Directory Viewer and Tagging Interface Mechanisms
[0299] Referring to FIG. 22, the purpose of the Directory Viewer 20
is to find the items 11 in the Item Store 10 that are tagged or
typed with concepts relevant to the query. Similarly, the purpose
of the Tagging Interface 25 is to place relevant tags 12 against an
item 11 in the Item Store 10 so that it is retrievable later. Each
uses the context 21 as the mechanism to achieve this. The context
21 entered by the user is expanded 320 based on the relationships
between concepts in the mounted Lexicons. Thus relationships may
come from a variety of Lexicons 31 and the set of mounted Lexicons
are collapsed into a common graph prior to such expansion. The
expanded expression may be different depending on the set of
mounted Lexicons, therefore each user that has a different mounted
set may get a different expanded expression. The resulting context
expression is sent to the Item Store 10 for processing 321.

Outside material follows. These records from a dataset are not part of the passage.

Lemma toggle_target_fetches :
  display pt <> "block" -> truthy (dataset_get "loaded" pc) = false ->
  toggle_target menuId (Some (nid pt)) pg
  = (Return tt,
     replace_children (nid pc) [MText "Loading..."] shown_page,
     [Fetch (status_request (pop (split "-" menuId)))
            (AwaitStatus (nid pc) (pop (split "-" menuId)))]).
Proof.
  intros Hd Hloaded. destruct target_lookup as (kt & Hl & _).
  destruct shown_page_content as (kt' & kc' & Hl1 & Hq1 & Hl2).
  unfold toggle_target. cbn [deref]. rewrite bind_ret.
  rewrite (bind_pure _ _ _ _ (style_display_run _ _ _ _ Hl)).
  apply String.eqb_neq in Hd. rewrite Hd.
  unfold set_style_display. rewrite bind_write. fold shown_page.
  rewrite (bind_pure _ _ _ _ (querySelector_run "collections-menu-content" _ _ _ Hl1)).
  rewrite Hq1. cbn [option_map deref]. rewrite bind_ret.
  rewrite (at_ref_nid _ _ (with_display_nid "block")).
  rewrite (bind_pure _ _ _ _ (dataset_run "loaded" _ _ _ _ Hl2)).
  rewrite (display_only_data _ _ _ (display_only_at_ref _ _)). rewrite Hloaded.
  unfold set_innerHTML. rewrite bind_write. reflexivity.
Qed.

End Target.

End ToggleFacts.

Module StateFacts.

Import Str Dom Html Js Script View Reasoning DomFacts HtmlFacts JsFacts PageFacts InvFacts MenuFacts
  ToggleFacts.

Lemma by_id_found (x : string) (n : node) (p : props) :
  by_id x n = Some p -> (id_of p =? x) = true /\ In p (elems n) /\ nonempty x = true.
Proof.
  unfold by_id. destruct (nonempty x); [|discriminate].
  intros H. apply find_some in H. tauto.
Qed.

Lemma shown_block (p : props) : shown p = true <-> display p = "block".
Proof. unfold shown. apply String.eqb_eq. Qed.

Lemma shown_not_block (p : props) : shown p = false <-> display p <> "block".
Proof. unfold shown. apply String.eqb_neq. Qed.

Lemma hide_other_target (menuId : string) (p : props) :
  (id_of p =? menuId) = true -> hide_other menuId p = p.
Proof. intros H. unfold hide_other. rewrite H, andb_false_r. reflexivity. Qed.

(** What the first loop leaves of a menu's state: everything. *)
Lemma menu_state_hidden_others (menuId : string) (pg pg1 : page) (pt pc : props) :
  well_formed pg = true -> menu_at menuId pg pt pc ->
  document pg1 = map_props (hide_other menuId) (document pg) -> fresh pg1 = fresh pg ->
  well_formed pg1 = true /\ menu_at menuId pg1 pt (hide_other menuId pc).
Proof.
  intros Hwf Hmenu Hd Hf. split.
  - rewrite (well_formed_document (hide_other menuId) pg pg1 Hd Hf); [exact Hwf|].
    intros p. apply display_only_hide_other.
  - pose proof (menu_at_document (hide_other menuId) menuId pg pg1 pt pc Hd
                  (display_only_quiet _ (display_only_hide_other menuId)) Hmenu) as H.
    rewrite hide_other_target in H; [exact H|].
    destruct Hmenu as (Hfind & _). apply (by_id_found _ _ _ Hfind).
Qed.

[0300] Prior to the expansion of the context 21, all `TRelated-To`
relationships are converted to their equivalent `related-To`
relationships and all `same-As` relationships are processed so that
the concepts on either side of the relationship have the same
parent, the same children, the same incoming and outgoing
`related-To` relationships. For the purposes of expansion, any one
of the two concepts may be used and after all expansion is
completed, wherever that concept occurs, it is replaced with a
logical OR of the two original concepts. Therefore, the only
relationships that need to be collapsed in the predicate expression
are `is-A` and `related-To` so that they can be directly matched
against items.
[0301] The expansion of a context based on the `is-A` relationship
is fundamentally the equivalent of placing a logical OR between the
concept and its subclasses. In its simplest form, a context 21 is a
single concept. Items 11 matching this context 21 are done in a
variety of ways depending on the structure of relationships for
that context 21 stored in its Lexicon 31 as well as other Lexicons
31 in the Lexicon Store 30. Referring to FIG. 21, a user specifying
a context 21 `Concept A` is interested in finding all items 11 of
the type `Concept A`. They are also interested in finding all items
11 that are tagged with `Concept A` (i.e. they are about `Concept
A`). However, they may also be interested in items 11 that are a
subclass of `Concept A` such as `Concept B`. Similar to `Concept
A`, this implies that items typed or tagged `Concept B` also
matches this context. This is true for any subclass of `Concept A`
including subclasses of a subclass and so forth down the `is-A`
relationship tree for the concept `Concept A`. A user may also be
interested in items that are typed with a concept that is
`related-To` `Concept A`. For example, if `Concept
X`-related-To.fwdarw.`Concept A`, then items that are typed
`Concept X` is effectively tagged with `Concept A` and therefore is
considered a match to the context. This is also true of concepts
that are related to subclasses of `Concept A`. There may be items
11 that are subclass of a concept that is `related-To` `Concept A`.
Items 11 that are of type such subclass match the context 21 as
well. As noted before, items may be about something like a web page
or a photograph. The default assumption of the directory is that
the items 11 are such items. This means that in the above case, not
only are the items typed with `Concept X` candidates for matching
but also items that are tagged with `Concept X`. This is considered
true for items 11 tagged with subclasses of `Concept X` as
well.
[0302] Formally, this is expressed as: (where f( ) is as defined in
the previous section) [0303] 1. f(`related-To`, `Concept A`) [0304]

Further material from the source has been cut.